Osservavo Fabrizio con attenzione. Come chi legge la stessa pagina di un libro per scovare ogni possibile significato. Ogni possibile sfumatura. Un particolare sfuggito ma carico di valore.

Guardavo lui per capire meglio me stessa. Esaminare lui era come scoprire i mille veli di cui ero ricoperta. Più vivevo il nostro legame più volava via uno strato sottile. Era un processo lento. Una guarigione lenta e graduale che sapevo avrebbe richiesto anni.

La consapevolezza del cambiamento mi rendeva euforica ed impaurita. Vivevo a due temperature: con Fabrizio vivevo la mia personale primavera; era come tornare nel grembo materno e lì crescere protetta.

In famiglia, con i miei genitori era il gelo totale: il rifiuto gridato in piena faccia senza mezzi termini.

Fabrizio rinnovava il mio diritto ad essere amata.

Mi insegnava ad amare, mi cullava tra le braccia teneramente quando mia madre e mio padre rinnegavano il loro ruolo di fatto negando il mio.

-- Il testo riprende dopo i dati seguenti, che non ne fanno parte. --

Lemma agrees_UpdateSpaceMember s u role actor db :
  agrees (UpdateSpaceMember s u role actor) (Driver.UpdateSpaceMember s u role actor) db.
Proof.
  unfold agrees, Driver.UpdateSpaceMember, UpdateSpaceMember, Driver.admin_count. go. rewrite run_authorize, play_authorize.
  destruct (space_exists db s) eqn:Es; [|ends]. case_bool_decide; [|ends]. go.
  rewrite run_require_active, play_require_user. case_bool_decide; [|ends]. go.
  rewrite play_member. go. rewrite active_row_spec. destruct (members db !! (s, u)) as [m|] eqn:Em; [|ends].
  case_decide as Hm; [|ends]. go.
  assert (Hrow : ∀ db', members db' = members db → active_row (s, u) db' = Some m).
  { intros db' Hdb. unfold active_row. by rewrite Hdb, Em; cbn; rewrite bool_decide_true. }
  destruct role as [r|]; go.
  - destruct (is_admin (mb_role m) && negb (is_admin r)); go; rewrite ?play_admin_count; go.
    + rewrite <- Nat.ltb_antisym. destruct (1 <? _)%nat; [|ends]. go. rewrite Hrow by done. destruct (IsActiveMember r); ends.
    + rewrite Hrow by done. destruct (IsActiveMember r); ends.
  - rewrite andb_false_r. go. ends.
Qed.

(** The administrator, for whom the driver has read that they are active. *)
Lemma active_row_admin s u db : active_user db u →
  match active_row (s, u) db with Some m => is_admin (mb_role m) | None => false end = bool_decide (space_admin db s u).
Proof.
  intros Hu. rewrite space_admin_bool. unfold active_row, active_member_role.
  destruct (members db !! (s, u)) as [m|]; [|done]. cbn. case_bool_decide.
  - by rewrite decide_True.
  - rewrite decide_False; [done|]. tauto.
Qed.

(** The end of [DeleteSpaceMember], for a user who may delete the membership. *)
Definition leave (s u : Z) (normal : bool) : Prog unit :=
  member ← getPostgresSpaceMember s u;
  match member with
  | None => raise ErrSpaceMemberNotFound
  | Some member =>
      _ ← (if is_admin (mb_role member) && normal then
             count ← admin_count s; unless (negb (count <=? 1)%nat) ErrLastSpaceAdmin
           else mret tt);
      change (λ db, (tt, match active_row (s, u) db with Some _ => [DropMember (s, u)] | None => [] end))
  end.
Definition leave_sqlite (s u : Z) : Tx unit :=
  row ← query (λ db, members db !! (s, u));
  match row with
  | Some m =>
      if decide (mb_status m = SpaceMemberStatusActive) then
        target ← query (λ db, user_status db u);
        _ ← (if is_admin (mb_role m) && bool_decide (target = Some Normal) then
               count ← Driver.admin_count s; require (1 <? count)%nat ErrLastSpaceAdmin
             else mret tt);
        exec (set_members (delete (s, u)))
      else se_err ErrSpaceMemberNotFound
  | None => se_err ErrSpaceMemberNotFound
  end.

Lemma agrees_leave s u db : agrees (leave s u (bool_decide (user_status db u = Some Normal))) (leave_sqlite s u) db.
Proof.
  unfold agrees, leave, leave_sqlite, Driver.admin_count. go. rewrite play_member. go. rewrite active_row_spec.
  destruct (members db !! (s, u)) as [m|] eqn:Em; [|ends]. case_decide as Hm; [|ends]. go.
  assert (active_row (s, u) db = Some m) as Hrow.
  { unfold active_row. rewrite Em. cbn. by rewrite bool_decide_true. }
  destruct (is_admin (mb_role m) && _); go; rewrite ?play_admin_count; go; rewrite Hrow; [|ends].
  rewrite <- Nat.ltb_antisym. destruct (1 <? _)%nat; ends.
Qed.

Lemma agrees_DeleteSpaceMember s u actor db : actor = u ∨ active_user db actor →
  agrees (DeleteSpaceMember s u actor) (Driver.DeleteSpaceMember s u actor) db.
Proof.
  intros Ha. unfold agrees, Driver.DeleteSpaceMember, DeleteSpaceMember. go.
  destruct (play_statuses actor u db) as (statuses & Hst & Hactor & Hu). rewrite Hst. go.
  assert (is_normal statuses u = bool_decide (user_status db u = Some Normal)) as ->.
  { unfold is_normal. apply bool_decide_ext. by rewrite Hu. }
  pose proof (agrees_leave s u db) as Hleave. unfold agrees in Hleave.
  destruct (Z.eqb_spec actor u) as [->|Hne]; go.
  - unfold space_exists. destruct (spaces db !! s) eqn:Es; [|ends]. go. exact Hleave.
  - destruct Ha as [?|Ha]; [done|]. assert (is_normal statuses actor = true) as ->.
    { unfold is_normal. rewrite Hactor. by apply bool_decide_eq_true. }
    go. unfold space_exists. destruct (spaces db !! s) eqn:Es; [|ends]. rewrite (bool_decide_true (is_Some _)) by eauto.
    go. rewrite play_member. go. pose proof (active_row_admin s actor db Ha) as Hadm. rewrite space_admin_bool in Hadm.
    destruct (active_row (s, actor) db) as [m|], (active_member_role db s actor) as [r|]; go; rewrite ?Hadm.
    + destruct (is_admin r); [exact Hleave|ends].
    + ends.
    + rewrite <- Hadm. ends.
    + ends.
Qed.

(** An inactive actor is denied before the space is looked up on PostgreSQL. *)
Lemma differ_DeleteSpaceMember s u actor db : actor ≠ u → ¬ active_user db actor →
  play (DeleteSpaceMember s u actor) db = (Err ErrSpacePermissionDenied, db) ∧
  Driver.DeleteSpaceMember s u actor db =
    Err (if space_exists db s then ErrSpacePermissionDenied else ErrSpaceNotFound).
Proof.
  intros Hne Ha. unfold Driver.DeleteSpaceMember, DeleteSpaceMember. go.
  destruct (play_statuses actor u db) as (statuses & -> & Hactor & _). go.
  assert (is_normal statuses actor = false) as ->.
  { unfold is_normal. rewrite Hactor. by apply bool_decide_eq_false. }
  rewrite (proj2 (Z.eqb_neq actor u) Hne). go. split; [done|]. destruct (space_exists db s); [|done]. go.
  destruct (active_member_role db s actor) as [r|] eqn:Er; go; [|done].
  destruct (is_admin r) eqn:Hr; [|done]. exfalso. apply Ha, (space_admin_active db s).
  apply (bool_decide_eq_true_1 _). by rewrite space_admin_bool, Er.
Qed.
(* ===== verification/ResourceName.v ===== *)
(** * Resource names

    [server/router/api/v1/resource_name.go], with [util.ConvertStringToInt32];
    [base.UIDMatcher] is in [SpaceStore].
    [shortuuid.New] and [util.GenUUID] draw random identifiers: they are
    parameters. *)
From S2P Require Import Prelude GoLib Store SpaceStore.

Definition InstanceSettingNamePrefix := "instance/settings/".
Definition UserNamePrefix := "users/".
Definition MemoNamePrefix := "memos/".
Definition MemoShareNamePrefix := "shares/".
Definition AttachmentNamePrefix := "attachments/".
Definition ReactionNamePrefix := "reactions/".
Definition InboxNamePrefix := "inboxes/".
Definition IdentityProviderNamePrefix := "identity-providers/".
Definition SpaceNamePrefix := "spaces/".
Definition SpaceMemberNamePrefix := "members/".
Definition SpaceInvitationNamePrefix := "invitations/".

Definition invalid_request (name : string) : error := Errorf "invalid request %q" [name].

(** The loop over the prefixes: two parts each. *)
Fixpoint check_tokens (name : string) (parts prefixes : list string)
  : result error (list string) :=
  match prefixes, parts with
  | [], _ => Ok []
  | p :: ps, a :: b :: parts =>
      if negb (String.eqb (a +:+ "/") p) then
        Err (Errorf "invalid prefix %q in request %q" [p; name])
      else if String.eqb b "" then
        Err (Errorf "invalid request %q with empty prefix %q" [name; p])
      else ts ← check_tokens name parts ps; Ok (b :: ts)
  | _ :: _, _ => Err (Panic "index out of range")
  end.

Definition GetNameParentTokens (name : string) (prefixes : list string)
  : result error (list string) :=
  let parts := Str.split_on "/" name in
  if negb (Nat.eqb (length parts) (2 * length prefixes)) then Err (invalid_request name)
  else check_tokens name parts prefixes.

(** [tokens[i]]. *)
Definition token (ts : list string) (i : nat) : result error string :=
  match ts !! i with Some t => Ok t | None => Err (Panic "index out of range") end.

Definition ConvertStringToInt32 (src : string) : option Z := Strconv.parse_int 32 src.

Definition ExtractInstanceSettingKeyFromName (name : string) : result error string :=
  if negb (Str.has_prefix InstanceSettingNamePrefix name) then
    Err (Errorf "invalid instance setting name: expected prefix %q, got %q"
           [InstanceSettingNamePrefix; name])
  else
    let key := String.substring (String.length InstanceSettingNamePrefix)
                 (String.length name) name in
    if String.eqb key "" then
      Err (Errorf "invalid instance setting name: empty setting key in %q" [name])
    else if Str.contains_byte "/" key then
      Err (Errorf "invalid instance setting name: setting key cannot contain '/' in %q" [name])
    else Ok key.

Definition extract1 (prefix name : string) : result error string :=
  ts ← GetNameParentTokens name [prefix]; token ts 0.
Definition extract_int32 (prefix what name : string) : result error Z :=
  t ← extract1 prefix name;
  match ConvertStringToInt32 t with
  | Some id => Ok id
  | None => Err (Errorf what [t])
  end.
Definition extract2 (p1 p2 name : string) : result error (string * string) :=
  ts ← GetNameParentTokens name [p1; p2];
  a ← token ts 0; b ← token ts 1; Ok (a, b).

Definition ExtractUserIDFromName := extract_int32 UserNamePrefix "invalid user ID %q".
Definition ExtractMemoUIDFromName := extract1 MemoNamePrefix.
Definition buildMemoName (uid : string) : string := MemoNamePrefix +:+ uid.
Definition ExtractSpaceUIDFromName := extract1 SpaceNamePrefix.
Definition ExtractSpaceMemberTokensFromName := extract2 SpaceNamePrefix SpaceMemberNamePrefix.
Definition ExtractSpaceInvitationTokensFromName :=
  extract2 SpaceNamePrefix SpaceInvitationNamePrefix.
Definition ExtractAttachmentUIDFromName := extract1 AttachmentNamePrefix.
Definition ExtractMemoReactionIDFromName (name : string) : result error (string * Z) :=
  '(memo, r) ← extract2 MemoNamePrefix ReactionNamePrefix name;
  match ConvertStringToInt32 r with
  | Some id => Ok (memo, id)
  | None => Err (Errorf "invalid reaction ID %q" [r])
  end.
Definition ExtractInboxIDFromName := extract_int32 InboxNamePrefix "invalid inbox ID %q".
Definition ExtractIdentityProviderUIDFromName := extract1 IdentityProviderNamePrefix.

(** [ValidateAndGenerateUID] and [ValidateAndGenerateSpaceUID]; [new] is the
    identifier drawn. *)
Definition ValidateAndGenerateUID (new provided : string) : result error string :=
  let uid := Str.trim_space provided in
  if String.eqb uid "" then Ok new
  else if negb (UIDMatcher uid) then
    Err (errorf0 "invalid UID: must be 1-36 characters, contain only letters, digits, or hyphens, and start and end with a letter or digit")
  else Ok uid.
Definition ValidateAndGenerateSpaceUID (new_uuid provided : string) : result error string :=
  if String.eqb (Str.trim_space provided) "" then Ok new_uuid
  else ValidateAndGenerateUID "" provided.

(** ** Names and tokens *)

(** The name of a resource: its prefixes and tokens in turn. *)
Fixpoint build_name (prefixes tokens : list string) : string :=
  match prefixes, tokens with
  | [p], [t] => p +:+ t
  | p :: ps, t :: ts => p +:+ t +:+ "/" +:+ build_name ps ts
  | _, _ => ""
  end.

Definition no_slash (s : string) : Prop := Str.contains_byte "/" s = false.
Definition valid_token (t : string) : Prop := t ≠ "" ∧ no_slash t.
(** A prefix is a word without slashes followed by one. *)
Definition valid_prefix (p : string) : Prop := ∃ w, p = w +:+ "/" ∧ no_slash w.

Section splitting.
#[local] Arguments String.append : simpl nomatch.

Lemma split_on_no_slash s : no_slash s → Str.split_on "/" s = [s].
Proof. apply Str.split_on_clean. Qed.

Lemma split_slash_app w s :
  no_slash w → Str.split_on "/" (w +:+ "/" +:+ s) = w :: Str.split_on "/" s.
Proof. apply Str.split_on_app. Qed.

Lemma split_on_parts s : Forall no_slash (Str.split_on "/" s).
Proof.
  induction s as [|c s IH]; [by repeat constructor|]. cbn -[Ascii.eqb].
  destruct (Ascii.eqb c "/") eqn:Hc; [by constructor|].
  destruct (Str.split_on "/" s) as [|w ws].
  { constructor; [|constructor]. unfold no_slash. cbn -[Ascii.eqb]. by rewrite Hc. }
  apply Forall_cons in IH as [Hw Hws]. constructor; [|done].
  unfold no_slash. cbn -[Ascii.eqb]. by rewrite Hc.
Qed.

Lemma join_split s : Str.join "/" (Str.split_on "/" s) = s.
Proof.
  induction s as [|c s IH]; [done|]. cbn -[Ascii.eqb Str.join].
  destruct (Ascii.eqb_spec c "/") as [->|_].
  - destruct (Str.split_on "/" s) as [|w ws] eqn:E; [|cbn in IH |- *; by rewrite IH].
    by destruct s; cbn -[Ascii.eqb] in E; repeat case_match.
  - destruct (Str.split_on "/" s) as [|w [|w' ws]]; cbn in IH |- *; by rewrite IH.
Qed.
End splitting.

Lemma prefix_word p w : p = w +:+ "/" → ∀ a, String.eqb (a +:+ "/") p = true ↔ a = w.
Proof.
  intros -> a. rewrite String.eqb_eq. split; [|by intros ->].
  revert w. induction a as [|c a IH]; intros [|c' w]; cbn; [done| | |].
  - intros [= <- Hw]. by destruct w.
  - intros [= -> Ha]. by destruct a.
  - intros [= -> Ha]. f_equal. by apply IH.
Qed.

Lemma GetNameParentTokens_build ps ts :
  length ps = length ts → ps ≠ [] → Forall valid_prefix ps → Forall valid_token ts →
  GetNameParentTokens (build_name ps ts) ps = Ok ts.
Proof.
  intros Hlen Hne Hps Hts.
  assert (∀ name, length (Str.split_on "/" (build_name ps ts)) = (2 * length ps)%nat ∧
    check_tokens name (Str.split_on "/" (build_name ps ts)) ps = Ok ts) as Hall.
  { revert ts Hlen Hts. induction Hps as [|p ps (w & -> & Hw) Hps IH]; [done|].
    intros [|t ts] Hlen Hts; [done|]. apply Forall_cons in Hts as [[Ht1 Ht2] Hts].
    injection Hlen as Hlen. clear Hne. intros name.
    assert (String.eqb (w +:+ "/") (w +:+ "/") = true) as Hwe by apply String.eqb_refl.
    apply String.eqb_neq in Ht1 as Ht3.
    destruct ps as [|p' ps], ts as [|t' ts]; try done.
    - cbn [build_name]. rewrite <- Str.app_assoc, split_slash_app, split_on_no_slash by done.
      split; [done|]. cbn [check_tokens]. by rewrite Hwe, Ht3.
    - change (build_name ((w +:+ "/") :: p' :: ps) (t :: t' :: ts))
        with ((w +:+ "/") +:+ t +:+ "/" +:+ build_name (p' :: ps) (t' :: ts)).
      rewrite <- Str.app_assoc, split_slash_app, split_slash_app by done.
      destruct (IH ltac:(done) (t' :: ts) Hlen Hts name) as [Hl Hc].
      split; [cbn [length] in *; lia|].
      remember (Str.split_on "/" (build_name (p' :: ps) (t' :: ts))) as parts.
      cbn [check_tokens]. rewrite Hwe, Ht3. cbn [negb]. by rewrite Hc. }
  unfold GetNameParentTokens. destruct (Hall (build_name ps ts)) as [-> ->].
  by rewrite Nat.eqb_refl.
Qed.

Lemma check_tokens_Ok name ps : ∀ parts ts,
  ps ≠ [] → length parts = (2 * length ps)%nat → Forall no_slash parts →
  check_tokens name parts ps = Ok ts →
  length ts = length ps ∧ Forall valid_token ts ∧ Str.join "/" parts = build_name ps ts.
Proof.
  induction ps as [|p ps IH]; intros parts ts Hne Hlen Hparts Hc; [done|].
  destruct parts as [|a [|b parts]]; [cbn in Hlen; lia..|]. cbn [check_tokens] in Hc.
  destruct (String.eqb_spec (a +:+ "/") p) as [<-|]; [|done]. cbn [negb] in Hc.
  destruct (String.eqb_spec b "") as [|Hb]; [done|].
  apply bind_Ok in Hc as (ts' & Hc & [= <-]).
  apply Forall_cons in Hparts as [_ [Hnb Hparts]%Forall_cons].
  destruct ps as [|p' ps].
  - destruct parts; [|cbn in Hlen; lia]. injection Hc as <-.
    split_and!; [done|by repeat constructor|]. cbn. by rewrite <- Str.app_assoc.
  - destruct (IH parts ts' ltac:(done)) as (Hl & Hv & Hj); [cbn in *; lia|done..|].
    split_and!; [cbn in *; lia|by constructor|].
    destruct parts as [|x parts]; [cbn in Hlen; lia|].
    change (Str.join "/" (a :: b :: x :: parts))
      with (a +:+ "/" +:+ b +:+ "/" +:+ Str.join "/" (x :: parts)).
    rewrite Hj. destruct ts' as [|t' ts']; [done|].
    change (build_name ((a +:+ "/") :: p' :: ps) (b :: t' :: ts'))
      with ((a +:+ "/") +:+ b +:+ "/" +:+ build_name (p' :: ps) (t' :: ts')).
    by rewrite <- Str.app_assoc.
Qed.

Lemma GetNameParentTokens_iff ps ts name :
  ps ≠ [] → Forall valid_prefix ps →
  (GetNameParentTokens name ps = Ok ts ↔
   name = build_name ps ts ∧ length ts = length ps ∧ Forall valid_token ts).
Proof.
  intros Hne Hps. split.
  - unfold GetNameParentTokens. destruct (Nat.eqb_spec (length (Str.split_on "/" name)) (2 * length ps));
      [|done]. cbn [negb]. intros Hc.
    destruct (check_tokens_Ok name ps _ ts Hne e (split_on_parts name) Hc) as (Hl & Hv & Hj).
    by rewrite join_split in Hj.
  - intros (-> & Hl & Hv). by apply GetNameParentTokens_build.
Qed.

(** Resource names and their tokens determine each other: a name is accepted
    with some tokens exactly when it is the concatenation of the prefixes and
    these tokens, and the tokens are non-empty and have no slash.  So no two
    names denote one resource, and parsing never fails on a name the server
    builds. *)
Theorem resource_name_roundtrip ps ts name :
  ps ≠ [] → Forall valid_prefix ps →
  (GetNameParentTokens name ps = Ok ts ↔
   name = build_name ps ts ∧ length ts = length ps ∧ Forall valid_token ts).
Proof. apply GetNameParentTokens_iff. Qed.

Lemma resource_name_roundtrip_witness :
  GetNameParentTokens "spaces/team/members/ada" [SpaceNamePrefix; SpaceMemberNamePrefix]
  = Ok ["team"; "ada"].
Proof.
  apply (resource_name_roundtrip [SpaceNamePrefix; SpaceMemberNamePrefix] ["team"; "ada"]).
  - done.
  - repeat constructor; [by exists "spaces"|by exists "members"].
  - repeat constructor; done.
Defined.

(** A name with one prefix and one token. *)
Lemma extract1_Ok prefix name uid :
  valid_prefix prefix → extract1 prefix name = Ok uid → name = prefix +:+ uid ∧ valid_token uid.
Proof.
  unfold extract1. intros Hp H. inv_ok.
  match goal with H : GetNameParentTokens _ _ = Ok ?ts |- _ =>
    apply GetNameParentTokens_iff in H as (-> & Hl & Hv); [|done|by constructor];
    destruct ts as [|t [|]]; [done| |done] end.
  inversion Hv. unfold token in *. cbn in *. simplify_eq. done.
Qed.
(* ===== verification/MemoAccessFacts.v ===== *)
(** Reading memos: the decision of the API against a declarative policy, and the
    SQL predicate of the lists against the decision. *)
From S2P Require Import Prelude GoLib Store SpaceStore SpaceStoreFacts MemoStore ResourceName MemoAccess.

(** ** Finders by key *)

(** A selection that only accepts one key. *)
Lemma select_one {K V} `{Countable K} (c : K → V → bool) (R : relation (K * V))
    `{!RelDecision R} (t : gmap K V) k :
  (∀ k' v, c k' v = true → k' = k) →
  select c R t = match t !! k with Some v => if c k v then [(k, v)] else [] | None => [] end.
Proof.
  intros Hk. unfold select.
  assert (filter (λ kv, c kv.1 kv.2 = true) t =
    match t !! k with Some v => if c k v then {[k := v]} else ∅ | None => ∅ end) as ->.
  { apply map_eq. intros k'. apply option_eq. intros v. rewrite map_lookup_filter_Some. cbn.
    destruct (t !! k) as [w|] eqn:Hw.
    - destruct (c k w) eqn:Hc.
      + rewrite lookup_singleton_Some. split; [|naive_solver].
        intros [Hv Hcv]. apply Hk in Hcv as ->. split; congruence.
      + rewrite lookup_empty. split; [|done]. intros [Hv Hcv].
        apply Hk in Hcv as Heq. subst. congruence.
    - rewrite lookup_empty. split; [|done]. intros [Hv Hcv].
      apply Hk in Hcv as Heq. subst. congruence. }
  destruct (t !! k) as [w|]; [destruct (c k w)|];
    rewrite ?map_to_list_singleton, ?map_to_list_empty; done.
Qed.

Lemma GetSpace_id db s :
  eval_tx (GetSpace (find_space_id s)) db
  = Ok ((λ row, mkSpace s (sr_uid row) (sr_title row) (sr_description row) "" 0)
          <$> spaces db !! s).
Proof.
  unfold eval_tx, run, GetSpace, Driver.ListSpaces. cbv [mbind SE_bind query mret SE_ret].
  cbn -[select]. rewrite (select_one _ _ _ s).
  - destruct (spaces db !! s) as [row|]; [|done]. cbn. by rewrite bool_decide_true.
  - intros k row Hc. rewrite !andb_true_iff, bool_decide_eq_true in Hc. by destruct Hc as [[? _] _].
Qed.

(** The lookup of one membership: an ACTIVE row with a known role, of a NORMAL
    user, in an existing space. *)
Lemma GetSpaceMember_key db s u :
  eval_tx (GetSpaceMember (find_member s u)) db =
  Ok (match members db !! (s, u) with
      | Some m => if MemoDriver.spaceMemberActive db s u && space_exists db s
                     && bool_decide (active_user db u)
                  then Some (mkSpaceMember s u (mb_role m)) else None
      | None => None
      end).
Proof.
  unfold eval_tx, run, GetSpaceMember, Driver.ListSpaceMembers.
  cbv [mbind SE_bind query mret SE_ret]. cbn -[select]. rewrite (select_one _ _ _ (s, u)).
  - unfold MemoDriver.spaceMemberActive.
    destruct (members db !! (s, u)) as [m|] eqn:Hm; [|done]. cbn.
    rewrite (bool_decide_true (s = s)), (bool_decide_true (u = u)), !andb_true_r by done.
    assert (bool_decide (mb_status m = SpaceMemberStatusActive)
            = String.eqb (mb_status m) SpaceMemberStatusActive) as ->.
    { case_bool_decide as Hs; [by rewrite Hs|]. symmetry. by apply String.eqb_neq. }
    by destruct (_ && _).
  - intros [k1 k2] m Hc. cbn in Hc.
    rewrite !andb_true_iff, !bool_decide_eq_true in Hc. destruct Hc as [[[_ ->] ->] _]. done.
Qed.
Lemma validate_names `{GoPlatform} cel db f e d user :
  validateFilterSpaceAccess cel db f e d user = Ok tt →
  ∃ p names, Compile cel e f = Ok p ∧
    collectSpaceFilterNames (p_condition p) false ∅ = Ok names ∧
    ∀ n, n ∈ names → ∃ u, user = Some u ∧ own_space db u n.
Proof.
  unfold validateFilterSpaceAccess. destruct (Compile cel e f) as [p|]; [|done].
  destruct (program_render _ _); [|done].
  destruct (collectSpaceFilterNames _ _ _) as [names|] eqn:Hcol; [|done].
  intros Hv. exists p, names. split; [done|]. split; [done|]. intros n Hn.
  destruct (bool_decide_reflect (names = ∅)); [set_solver|]. destruct user as [u|]; [|done].
  exists u. split; [done|]. eapply resolve_names_own; [exact Hv|].
  unfold sort_strings. rewrite merge_sort_Permutation. by apply elem_of_elements.
Qed.


(** An accepted filter uses spaces positively: when it selects a memo of a
    space the user does not own, it selects the same memo in every space, so a
    match never says which foreign space a memo is not in. *)
Theorem accepted_filter_uses_spaces_positively `{GoPlatform} cel db f e d user leaf :
  validateFilterSpaceAccess cel db f e d user = Ok tt →
  space_blind leaf →
  ∃ p, Compile cel e f = Ok p ∧
    ∀ s s', (∀ u, user = Some u → ¬ own_space db u s) →
            holds leaf (Some s) (p_condition p) = TTrue →
            holds leaf (Some s') (p_condition p) = TTrue.
Proof.
  intros (p & names & Hp & Hc & Hown)%validate_names Hb. exists p. split; [done|].
  intros s s' Hs. eapply unnamed_positive; [done|exact Hc|].
  intros (u & -> & ?)%Hown. by eapply Hs.
Qed.

(** ** Witnesses: a member of [spaces/team] filters on it *)

Definition team_db : DB :=
  set_members (λ _, {[(1%Z, 7%Z) := mkMember SpaceMemberStatusActive SpaceMemberRoleUser]})
    (set_spaces (λ _, {[1%Z := mkSpaceRow "team" "Team" ""]})
      (set_users (λ _, {[7%Z := mkUser "ada" "USER" "" "" "" "" "" 0 0 Normal]}) empty_db)).
(** [space == "spaces/team" || pinned]. *)
Definition team_filter : expr :=
  ECall (Call None "_||_"
    [ECall (Call None "_==_" [EIdent "space"; EConst (CString "spaces/team")]); EIdent "pinned"]).
Definition team_cel (_ : Schema) (_ : string) : result error expr := Ok team_filter.
Definition pinned_leaf (_ : option string) (c : Condition) : tri :=
  match c with FieldPredicateCondition "pinned" => TTrue | _ => TFalse end.
Definition team_engine : Engine := mkEngine NewSchema (mkTime 0 0 UTC).


Lemma accepted_filter_uses_spaces_positively_witness :
  ∃ p, Compile (H := {| f64_out_of_range := λ _, 0%Z |}) team_cel team_engine "f" = Ok p ∧
    ∀ s s', (∀ u, Some 7%Z = Some u → ¬ own_space team_db u s) →
            holds pinned_leaf (Some s) (p_condition p) = TTrue →
            holds pinned_leaf (Some s') (p_condition p) = TTrue.
Proof.
  apply (accepted_filter_uses_spaces_positively (H := {| f64_out_of_range := λ _, 0%Z |})
    team_cel team_db "f" team_engine DialectSQLite (Some 7%Z) pinned_leaf).
  - vm_compute. reflexivity.
  - intros c sp sp' _. reflexivity.
Defined.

La loro decisione era tutta privata. Nessuno all’infuori di quelle fredde mura ne era a conoscenza. Lei, tuttavia, correva ancora in camera mia con la speranza di trovare nella mia borsa la legittimazione a buttarmi fuori casa e poter gridare al mondo quale mostro io fossi.

Nessuno scambio di parole era più necessario tra di noi. Era semplicemente come se non ci fossi.

Lei non cantava o fischiava più in mia presenza come faceva prima per punirmi o ferirmi.

Adesso mi ignorava completamente.

Una situazione senz’altro preferibile che avevo accettato, a cui non pensavo di voler o poter oppormi. Ero troppo giovane ed ingenua per capire e lottare contro l’illegittimità della loro decisione. Preferibile rifugiarmi e scappare fisicamente e mentalmente nel mio giovane ma profondo amore.

Ero un coniglio impaurito che ammirava un maestoso giovane leone. Vedevo in Fabrizio quella pacatezza di chi ha lo stomaco soddisfacentemente pieno. La libertà con la quale si lasciava vivere il nostro legame.

Avevo finalmente capito che avere fame di quell’amore era un mio diritto: anche io meritavo quella leggerezza.

Ero una bambina che aveva deciso di fidarsi di quel giovane uomo ed in lui ho cercato e trovato il padre che non ho mai avuto. Il padre di un cuore e di un’anima affamata d’amore, perché nel momento in cui mi sono regalata la libertà e la dignità di cui avevo bisogno ho scoperto che la mia fame era incommensurabile e per la prima volta nella mia vita vedevo per me stessa la possibilità di essere saziata.